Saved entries
----------

(* ===== verification/Stun.v ===== *)
(** * STUN client

    Models [measurement_proxy/ministun.c] as it is compiled (without
    [STUN_BINDREQ_PROCESS]): the parsing of a response in the receive buffer,
    which the parser also writes to, and the request with its retries.
    Messages to stderr are left out.  Ports and addresses keep their network
    byte order: a field is the little-endian value of its bytes. *)

From S2P Require Import Prelude.

Record sockaddr_in := SockIn { sin_port : Z; sin_addr : Z }.
Definition sockaddr_zero : sockaddr_in := SockIn 0 0.

Module Stun.

Definition STUN_IGNORE : Z := 0.
Definition STUN_BINDREQ : Z := 1.
Definition STUN_MAPPED_ADDRESS : Z := 1.
Definition STUN_COUNT : nat := 3.
Definition sizeof_stun_header : Z := 20.
Definition sizeof_stun_attr : Z := 4.

(** [ntohs] of the 16-bit field at [off]; [None] outside the buffer. *)
Definition ntohs_at (data : bytes) (off : Z) : option Z :=
  LET hi <- data !! Z.to_nat off in
  LET lo <- data !! Z.to_nat (off + 1) in
  Some (256 * hi + lo).
(** The [n] bytes at [off]. *)
Definition field_at (data : bytes) (off : Z) (n : nat) : option Z :=
  ASSERT (Z.to_nat off + n <=? length data)%nat in
  Some (le_dec (take n (drop (Z.to_nat off) data))).

(** The callback: [attr] is the offset of the attribute. *)
Definition stun_get_mapped (data : bytes) (attr : Z) (sa : sockaddr_in) : option sockaddr_in :=
  LET t <- ntohs_at data attr in
  LET l <- ntohs_at data (attr + 2) in
  if negb (t =? STUN_MAPPED_ADDRESS) || negb (l =? 8) then Some sa
  else
    LET port <- field_at data (attr + 6) 2 in
    LET addr <- field_at data (attr + 8) 4 in
    Some (SockIn port addr).

(** [while (len)]: the buffer, the offset of the unprocessed data and the
    answer at the end of the loop. *)
Fixpoint attr_loop (fuel : nat) (data : bytes) (pos len : Z) (sa : sockaddr_in) : option (bytes * Z * sockaddr_in) :=
  match fuel with
  | O => None
  | S fuel =>
      if len =? 0 then Some (data, pos, sa)
      else if len <? sizeof_stun_attr then Some (data, pos, sa)
      else
        LET l <- ntohs_at data (pos + 2) in
        let x := l + sizeof_stun_attr in
        if len <? x then Some (data, pos, sa)
        else
          LET sa <- stun_get_mapped data pos sa in
          LET data <- store (Z.to_nat pos) [0; 0] data in
          attr_loop fuel data (pos + x) (len - x) sa
  end.

(** [data] is the whole receive buffer, of which [len] bytes were received. *)
Definition stun_handle_packet (data : bytes) (len : Z) (sa : sockaddr_in) : option (Z * bytes * sockaddr_in) :=
  if len <? sizeof_stun_header then Some (-1, data, sa)
  else
    LET x <- ntohs_at data 2 in
    let len := len - sizeof_stun_header in
    let len := if len <? x then len else x in
    LET r <- attr_loop (S (Z.to_nat len)) data sizeof_stun_header len sa in
    let '(data, pos, sa) := r in
    LET data <- store (Z.to_nat pos) [0] data in
    Some (STUN_IGNORE, data, sa).

(** ** Requests *)

(** What one try meets: [sendto] or [select] fails (or times out), [recvfrom]
    fails, or a datagram arrives in a buffer with other contents. *)
Inductive try_result :=
  | SendFailed
  | NoResponse
  | RecvFailed
  | Datagram (d stale : bytes).

(** The request: a header without attributes. *)
Definition stun_req (id : bytes) : bytes := [0; STUN_BINDREQ; 0; 0] ++ id.

(** The retry loop: the datagrams sent, the return value, and the answer.
    [want] is [answer != NULL]. *)
Fixpoint request_loop (retries : nat) (want : bool) (req : bytes) (tries : list try_result) (sent : list bytes)
    (answer : sockaddr_in) : option (list bytes * Z * sockaddr_in) :=
  match retries, tries with
  | O, _ | _, [] => Some (sent, -1, answer)
  | S n, t :: tries =>
      match t with
      | SendFailed => request_loop n want req tries sent answer
      | _ =>
          let sent := sent ++ [req] in
          if negb want then Some (sent, -1, answer)
          else
            match t with
            | Datagram d stale =>
                let buf := take 1024 (d ++ drop (length d) stale) in
                LET r <- stun_handle_packet buf (Z.of_nat (length d)) sockaddr_zero in
                let '(_, _, sa) := r in
                Some (sent, 0, sa)
            | _ => request_loop n want req tries sent answer
            end
      end
  end.

(** [answer0] is what the caller's structure holds before the call. *)
Definition stun_request (want : bool) (id : bytes) (tries : list try_result) (answer0 : sockaddr_in)
  : option (list bytes * Z * sockaddr_in) :=
  request_loop STUN_COUNT want (stun_req id) tries [] answer0.

(** ** Lemmas *)

Lemma ntohs_at_ok data off : bytes_ok data -> 0 <= off -> off + 2 <= Z.of_nat (length data) ->
  exists v, ntohs_at data off = Some v /\ 0 <= v < 65536.
Proof.
  intros Hb H0 H1. unfold ntohs_at.
  destruct (lookup_lt_is_Some_2 data (Z.to_nat off)) as [a Ea]; [lia|].
  destruct (lookup_lt_is_Some_2 data (Z.to_nat (off + 1))) as [b Eb]; [lia|]. rewrite Ea, Eb. eexists. split; [done|].
  pose proof (Forall_lookup_1 _ _ _ _ Hb Ea). pose proof (Forall_lookup_1 _ _ _ _ Hb Eb). unfold is_byte in *. lia.
Qed.
Lemma field_at_ok data off n : 0 <= off -> off + Z.of_nat n <= Z.of_nat (length data) -> exists v, field_at data off n = Some v.
Proof. intros H0 H1. unfold field_at. rewrite (proj2 (Nat.leb_le _ _)) by lia. by eexists. Qed.

Lemma get_mapped_ok data pos l sa :
  bytes_ok data -> 0 <= pos -> pos + 4 <= Z.of_nat (length data) -> ntohs_at data (pos + 2) = Some l ->
  pos + 4 + l <= Z.of_nat (length data) -> exists sa', stun_get_mapped data pos sa = Some sa'.
Proof.
  intros Hb H0 H1 Hl H2. unfold stun_get_mapped. destruct (ntohs_at_ok data pos) as (t & -> & _); [done|lia|lia|].
  rewrite Hl. destruct (_ || _) eqn:E; [by eexists|]. apply orb_false_iff in E as [_ E]. apply negb_false_iff, Z.eqb_eq in E. subst l.
  destruct (field_at_ok data (pos + 6) 2) as [p ->]; [lia|lia|].
  destruct (field_at_ok data (pos + 8) 4) as [a ->]; [lia|lia|]. by eexists.
Qed.

Lemma store_bytes off d l l' : bytes_ok l -> bytes_ok d -> store off d l = Some l' -> bytes_ok l'.
Proof.
  intros Hl Hd. unfold store. destruct (_ <=? _)%nat; [|done]. intros [= <-].
  apply Forall_app. split; [by apply Forall_take|]. apply Forall_app. split; [done|by apply Forall_drop].
Qed.

Lemma attr_loop_safe fuel : forall data pos len sa,
  bytes_ok data -> 0 <= pos -> 0 <= len -> pos + len <= Z.of_nat (length data) -> (Z.to_nat len < fuel)%nat ->
  exists data' pos' sa', attr_loop fuel data pos len sa = Some (data', pos', sa') /\ length data' = length data /\
    bytes_ok data' /\ pos <= pos' <= pos + len.
Proof.
  induction fuel as [|fuel IH]; intros data pos len sa Hb H0 Hl Hpl Hf; [lia|]. cbn [attr_loop]. unfold sizeof_stun_attr.
  destruct (Z.eqb_spec len 0); [do 3 eexists; split; [done|]; split; [done|]; split; [done|lia]|].
  destruct (Z.ltb_spec len 4); [do 3 eexists; split; [done|]; split; [done|]; split; [done|lia]|].
  destruct (ntohs_at_ok data (pos + 2)) as (l & El & Rl); [done|lia|lia|]. rewrite El.
  destruct (Z.ltb_spec len (l + 4)); [do 3 eexists; split; [done|]; split; [done|]; split; [done|lia]|].
  destruct (get_mapped_ok data pos l sa) as [sa1 ->]; [done|lia|lia|done|lia|].
  destruct (store_total (Z.to_nat pos) [0; 0] data) as [d Ed]; [cbn; lia|]. rewrite Ed.
  pose proof (store_length _ _ _ _ Ed) as Ld.
  destruct (IH d (pos + (l + 4)) (len - (l + 4)) sa1) as (d' & p' & s' & -> & L & B & P); [|lia|lia|lia|lia|].
  { eapply store_bytes; [exact Hb| |exact Ed]. repeat constructor; unfold is_byte; lia. }
  do 3 eexists. split; [done|]. split; [lia|]. split; [done|lia].
Qed.

(** An attribute on the wire. *)
Definition attr_bytes (a : Z * bytes) : bytes := be_enc 2 a.1 ++ be_enc 2 (Z.of_nat (length a.2)) ++ a.2.
Definition attrs_bytes (l : list (Z * bytes)) : bytes := concat (map attr_bytes l).
Definition attr_ok (a : Z * bytes) : Prop := 0 <= a.1 < 65536 /\ Z.of_nat (length a.2) < 65536 /\ bytes_ok a.2.

(** The mapped address an attribute carries. *)
Definition mapped (a : Z * bytes) : option sockaddr_in :=
  if (a.1 =? STUN_MAPPED_ADDRESS) && (length a.2 =? 8)%nat
  then Some (SockIn (le_dec (take 2 (drop 2 a.2))) (le_dec (drop 4 a.2))) else None.
Definition last_mapped (l : list (Z * bytes)) (sa : sockaddr_in) : sockaddr_in :=
  fold_left (fun sa a => match mapped a with Some sa => sa | None => sa end) l sa.

Lemma be_enc_2 x : 0 <= x < 65536 -> be_enc 2 x = [x / 256; x mod 256].
Proof.
  intros H. unfold be_enc. cbn [le_enc rev app]. rewrite (Z.mod_small (x / 256)); [done|].
  split; [apply Z.div_pos; lia|apply Z.div_lt_upper_bound; lia].
Qed.
Lemma ntohs_at_enc pre x suf : 0 <= x < 65536 ->
  ntohs_at (pre ++ be_enc 2 x ++ suf) (Z.of_nat (length pre)) = Some x.
Proof.
  intros H. rewrite be_enc_2 by done. unfold ntohs_at. rewrite Nat2Z.id.
  replace (Z.to_nat (Z.of_nat (length pre) + 1)) with (length pre + 1)%nat by lia.
  rewrite lookup_app_r by lia. replace (length pre - length pre)%nat with 0%nat by lia. cbn [lookup list_lookup app].
  rewrite lookup_app_r by lia. replace (length pre + 1 - length pre)%nat with 1%nat by lia. cbn.
  f_equal. pose proof (Z.div_mod x 256). lia.
Qed.
Lemma field_at_mid pre d suf off n : off = Z.of_nat (length pre) -> length d = n ->
  field_at (pre ++ d ++ suf) off n = Some (le_dec d).
Proof.
  intros -> Hn. unfold field_at. rewrite Nat2Z.id, !length_app, (proj2 (Nat.leb_le _ _)) by lia.
  by rewrite drop_app_length, take_app_length' by lia.
Qed.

----------

* **PROBLEM DETAILS**:
Between the first line of the entries above and the line with "Messages to stderr", both included, copy every line exactly and nothing outside that range.

* **RESPONSE BOX**:
(* ===== verification/Stun.v ===== *)
(** * STUN client

    Models [measurement_proxy/ministun.c] as it is compiled (without
    [STUN_BINDREQ_PROCESS]): the parsing of a response in the receive buffer,
    which the parser also writes to, and the request with its retries.
    Messages to stderr are left out.  Ports and addresses keep their network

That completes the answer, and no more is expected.